It’s a well-known fact that the internet has changed the way the universe is connected. It has done so much good for many people, yet, it has also done as much bad for just as many. It has become jet fuel in an increasingly globalized world, but since most people have all their information digitized, it has opened the door for the few who carry bad intentions with them when they turn on their computer. Drake University experienced the negative side of the internet during a phishing attack last week.
According to the Infosec Institute, phishing is an attempt by a fraudulent party to steal personal information from an innocent victim through digital means (i.e. message, email, etc.). The fraudulent party pretends to be from a website, institution or business that the victim has most likely used before. Phishing has been around since the early 1990s when a group of hackers became the first phishers, calling themselves “the warez community.” While their initial method of phishing was identified and shut down, the warez community moved onto new methods and continue to phish into the present-day.
Drake University recently found themselves victimized by phishing hackers. I talked to student technician and computer science major Hannah Horowitz to get a better understanding of what happened. According to Horowitz, the incident happened around 10 p.m. in the form of an email to Drake accounts and affected at least 300 students. The phishing email looked like it came from someone you knew with an attached link that needed to be clicked on to see the content, which would then direct the person to questions where they would give out their personal information; where it would inevitably be stolen by the hackers. Horowitz also had some advice for students who are worried about phishing attacks in the future.

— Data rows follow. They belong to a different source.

Lemma In_remove k f m :
  In k (map fst (remove f m)) <-> In k (map fst m) /\ k <> f.
Proof.
  unfold remove. rewrite !in_map_iff. split.
  - intros ([k' v] & <- & Hin). apply List.filter_In in Hin as [Hin Hne].
    simpl in *. apply negb_true_iff, String.eqb_neq in Hne.
    split; [|done]. by exists (k', v).
  - intros (([k' v] & <- & Hin) & Hne). exists (k', v). split; [done|].
    apply List.filter_In. split; [done|].
    by apply negb_true_iff, String.eqb_neq.
Qed.

(** [deleteUnknownFields] keeps the members whose key was not unknown, and
    nothing else of the object changes. *)
Lemma delete_fields fs : forall obj,
  let obj' := fold_left (fun obj f =>
                           {| members := remove f (members obj);
                              knownkeys := knownkeys obj;
                              errors := errors obj |}) fs obj in
  knownkeys obj' = knownkeys obj /\ errors obj' = errors obj
  /\ (forall k, In k (map fst (members obj'))
                <-> In k (map fst (members obj)) /\ ~ In k fs).
Proof.
  induction fs as [|f fs IH]; intros obj; simpl.
  - repeat split; tauto.
  - destruct (IH {| members := remove f (members obj);
                    knownkeys := knownkeys obj;
                    errors := errors obj |}) as (Hk & He & Hm).
    simpl in *. split; [done|]. split; [done|].
    intros k. rewrite Hm, In_remove. intuition congruence.
Qed.

Lemma deleteUnknownFields_spec obj :
  knownkeys (deleteUnknownFields obj) = knownkeys obj
  /\ errors (deleteUnknownFields obj) = errors obj
  /\ UnknownKeys (deleteUnknownFields obj) = [].
Proof.
  destruct (delete_fields (UnknownKeys obj) obj) as (Hk & He & Hm).
  fold (deleteUnknownFields obj) in *.
  split; [done|]. split; [done|].
  destruct (UnknownKeys (deleteUnknownFields obj)) as [|k ks] eqn:Hu;
    [reflexivity|].
  assert (In k (UnknownKeys (deleteUnknownFields obj))) as Hin
    by (rewrite Hu; by left).
  apply UnknownKeys_spec in Hin as (Hin & Hnk & Hnc).
  apply Hm in Hin as [Hin Hnot]. destruct Hnot.
  apply UnknownKeys_spec. rewrite Hk in Hnk. done.
Qed.

(** After [deleteUnknownFields], [Validate] reports the errors the accessors
    noted and no unknown key. *)
Lemma Validate_deleteUnknownFields obj :
  snd (Validate (deleteUnknownFields obj)) = verdict (errors obj).
Proof.
  rewrite Validate_verdict.
  destruct (deleteUnknownFields_spec obj) as (_ & -> & ->).
  simpl. by rewrite app_nil_r.
Qed.

Lemma string_drop_app s t : string_drop (String.length s) (s +:+ t) = t.
Proof. induction s as [|c s IH]; simpl; [reflexivity | exact IH]. Qed.

Lemma prefix_app s t : String.prefix s (s +:+ t) = true.
Proof.
  induction s as [|c s IH]; simpl; [by destruct t|].
  destruct (ascii_dec c c); [exact IH | congruence].
Qed.

Lemma TrimPrefix_app s t : TrimPrefix (s +:+ t) s = t.
Proof.
  unfold TrimPrefix, HasPrefix. by rewrite prefix_app, string_drop_app.
Qed.

Lemma length_string_app s t :
  String.length (s +:+ t) = (String.length s + String.length t)%nat.
Proof.
  induction s as [|c s IH]; [reflexivity|].
  change (S (String.length (s +:+ t)) = S (String.length s + String.length t)).
  by rewrite IH.
Qed.

Lemma TrimPrefix_storage_differs name :
  String.eqb (TrimPrefix ("storage-" +:+ name) "storage-") ("storage-" +:+ name)
  = false.
Proof.
  rewrite TrimPrefix_app. apply String.eqb_neq. intros Heq.
  apply (f_equal String.length) in Heq.
  rewrite length_string_app in Heq. simpl in Heq. lia.
Qed.

Lemma get_noteKnownKey jc key k :
  get k (members (noteKnownKey jc key)) = get k (members jc).
Proof. reflexivity. Qed.

Lemma RequiredObject_fst jc key :
  members (fst (RequiredObject jc key)) = members jc
  /\ knownkeys (fst (RequiredObject jc key)) = {[ key ]} ∪ knownkeys jc.
Proof.
  unfold RequiredObject. simpl.
  by destruct (get key (members jc)) as [[]|].
Qed.



(** One turn of the loop changes neither the members of [prefixes] nor the
    result at another prefix, and its error names the prefix. *)
Lemma visitPrefix_inl prefixes prefix result prefixes' result' :
  visitPrefix prefixes prefix result = inl (prefixes', result') ->
  members prefixes' = members prefixes
  /\ (forall k, k <> prefix -> result' !! k = result !! k).
Proof.
  unfold visitPrefix.
  destruct (RequiredObject_fst prefixes prefix) as [Hm _].
  destruct (RequiredObject prefixes prefix) as [prefixes1 handler].
  destruct (RequiredString handler "handler") as [handler1 name].
  destruct (negb (String.eqb (TrimPrefix name "storage-") name)).
  - destruct (RequiredObject handler1 "handlerArgs") as [handler2 args].
    destruct (Validate handler2) as [jc [err|]]; [discriminate|].
    intros [= <- <-]. split; [exact Hm|].
    intros k Hk. by rewrite lookup_insert_ne.
  - destruct (Validate (deleteUnknownFields handler1)) as [jc [err|]];
      [discriminate|].
    intros [= <- <-]. by split.
Qed.

Lemma visitPrefix_inr prefixes prefix result err :
  visitPrefix prefixes prefix result = inr err ->
  exists e, err = errInPrefix prefix e.
Proof.
  unfold visitPrefix.
  destruct (RequiredObject prefixes prefix) as [prefixes1 handler].
  destruct (RequiredString handler "handler") as [handler1 name].
  destruct (negb (String.eqb (TrimPrefix name "storage-") name)).
  - destruct (RequiredObject handler1 "handlerArgs") as [handler2 args].
    destruct (Validate handler2) as [jc [e|]]; [|discriminate].
    intros [= <-]. by eexists.
  - destruct (Validate (deleteUnknownFields handler1)) as [jc [e|]];
      [|discriminate].
    intros [= <-]. by eexists.
Qed.




(** [parseLowLevelConfig] with the two calls of [Validate] read through
    their verdicts: the top-level document is judged on the errors of its
    accessors alone, its unknown fields having been deleted. *)
Lemma parseLowLevelConfig_unfold obj :
  parseLowLevelConfig obj
  = match rangePrefixes (map fst (members (snd (RequiredObject obj "prefixes"))))
                        (snd (RequiredObject obj "prefixes")) ∅ with
    | inr err => inr err
    | inl (prefixes, result) =>
        match verdict (errors (fst (RequiredObject obj "prefixes"))) with
        | Some err => inr err
        | None =>
            match snd (Validate prefixes) with
            | Some err => inr (errInPrefixesMap err)
            | None => inl {| Prefixes := result |}
            end
        end
    end.
Proof.
  unfold parseLowLevelConfig.
  destruct (RequiredObject obj "prefixes") as [obj1 prefixes]. simpl.
  destruct (rangePrefixes _ _ _) as [[prefixes' result]|err]; [|reflexivity].
  rewrite <- Validate_deleteUnknownFields.
  destruct (Validate (deleteUnknownFields obj1)) as [jc [err|]]; simpl;
    [reflexivity|].
  by destruct (Validate prefixes') as [jc' [err|]].
Qed.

“If you get an email you find suspicious just don’t click on the link, and never give out personal, private credentials,”Horowitz said. “If you do click the link, make sure to change your password right away.”
While Horowitz doesn’t believe phishing attacks happen on a regular basis, she did say Drake faculty are sent fake phishing attacks by the IT team so they can identify it when it happens.

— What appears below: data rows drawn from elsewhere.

(** * StrategyThrust client (src/app.jsx): session store, feature gate,
      job lifecycle and polling, as a shallow embedding.

    The file follows the layout of [src/app.jsx]:

    - the fragment of JavaScript values and operators the program relies on
      (truthiness, [||], [?.], property access, string coercion);
    - [localStorage] and the storage helpers ([loadSessionToken],
      [loadAutoDownload], ...);
    - [apiFetch] and the job API helpers, over a small monad of asynchronous
      tasks whose suspension points are the network requests;
    - [featureGate];
    - the [JobWizard] component: its hook cells, what a render closes over,
      and the handlers [refreshUploads], [pollOnce], [onInit], [onSubmit];
    - the [App] root: [VerifyScreen]'s effect and [onVerified];
    - the rest of the program: manual download and upload in [JobWizard],
      the admin panel, the advisor chat, the login form, logout, and the
      step the app starts at on a page load.

    Definitions come first; the properties of the specification follow, then
    further properties read off the code. *)

From Stdlib Require Import ZArith String Ascii List Bool Lia.
From stdpp Require Import base option list gmap strings pretty.

Local Set Warnings "-register-all".
Local Open Scope Z_scope.
Local Open Scope string_scope.

(** ** JavaScript values

    Payloads come out of [res.json()] / [JSON.parse], so a value is a JSON
    value or [undefined].  Numbers are the integers (the program only ever
    tests a number for truthiness or prints it).  An object is the list of
    its own properties; a read takes the first binding of the key. *)

Inductive jsval : Type :=
| JUndefined
| JNull
| JBool (b : bool)
| JNum (n : Z)
| JStr (s : string)
| JArr (xs : list jsval)
| JObj (fields : list (string * jsval)).

(** The result of evaluating something that may throw. *)
Inductive completion (A : Type) : Type :=
| Normal (a : A)
| Abrupt (exn : string).
Arguments Normal {A} a.
Arguments Abrupt {A} exn.

Definition cbind {A B} (c : completion A) (k : A -> completion B) : completion B :=
  match c with
  | Normal a => k a
  | Abrupt e => Abrupt e
  end.

Declare Scope completion_scope.
Delimit Scope completion_scope with completion.
Notation "'try!' x := c 'in' k" := (cbind c (fun x => k))
  (at level 10, x name, c at level 100, k at level 200) : completion_scope.

(** [try { return c } catch { return d }] *)
Definition catch {A} (c : completion A) (d : A) : A :=
  match c with
  | Normal a => a
  | Abrupt _ => d
  end.

(** ToBoolean: [!!v]. *)
Definition truthy (v : jsval) : bool :=
  match v with
  | JUndefined | JNull => false
  | JBool b => b
  | JNum n => negb (n =? 0)%Z
  | JStr s => negb (String.eqb s "")
  | JArr _ | JObj _ => true
  end.

(** [a || b] *)
Definition js_or (a b : jsval) : jsval := if truthy a then a else b.
Infix "|||" := js_or (at level 50, left associativity).

Fixpoint assoc (k : string) (fields : list (string * jsval)) : jsval :=
  match fields with
  | [] => JUndefined
  | (k', v) :: rest => if String.eqb k k' then v else assoc k rest
  end.

(** [v?.k].  On [undefined] and [null] the chain short-circuits; on a
    primitive or an array the lookup goes to the prototype, which has none of
    the property names this program reads with [?.] or [.] ([features],
    [tier], [subscription], [admin], [status], [job], [files],
    [missing_required_sets], [session_token], [error], [job_id], ...). *)
Definition js_oget (v : jsval) (k : string) : jsval :=
  match v with
  | JObj fields => assoc k fields
  | _ => JUndefined
  end.

(** [v.k]: a TypeError on [undefined] and [null]. *)
Definition js_get (v : jsval) (k : string) : completion jsval :=
  match v with
  | JUndefined | JNull => Abrupt "TypeError"
  | _ => Normal (js_oget v k)
  end.

(** [v === "s"] *)
Definition strict_eq_str (v : jsval) (s : string) : bool :=
  match v with
  | JStr s' => String.eqb s' s
  | _ => false
  end.

(** [Array.prototype.join], given the coercion of one element. *)
Definition join_elems (elem : jsval -> string) (sep : string) : list jsval -> string :=
  fix go (l : list jsval) : string :=
    match l with
    | [] => ""
    | x :: l' =>
        match l' with
        | [] => elem x
        | _ :: _ => elem x ++ sep ++ go l'
        end
    end.

(** ToString: [String(v)] and the coercion done by template literals. *)
Fixpoint ToString (v : jsval) : string :=
  match v with
  | JUndefined => "undefined"
  | JNull => "null"
  | JBool true => "true"
  | JBool false => "false"
  | JNum n => pretty n
  | JStr s => s
  | JArr xs =>
      join_elems (fun x => match x with
                           | JUndefined | JNull => ""
                           | _ => ToString x
                           end) "," xs
  | JObj _ => "[object Object]"
  end.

Personal research into how law enforcement and other government agencies are attempting to combat phishing proved fruitless. Both the FBI website and the National Institute of Standards and Technology (NIST) only described what phishing is and gave their own protection tips. There was nothing discussing what steps they were taking to ensure phishing occurs in isolated incidents, nor did they say what policies they were taking into Congress to keep people as safe as possible when they go on the Internet. For now, all there is to do is tread lightly when surfing around the Internet, use common sense and be as safe as possible.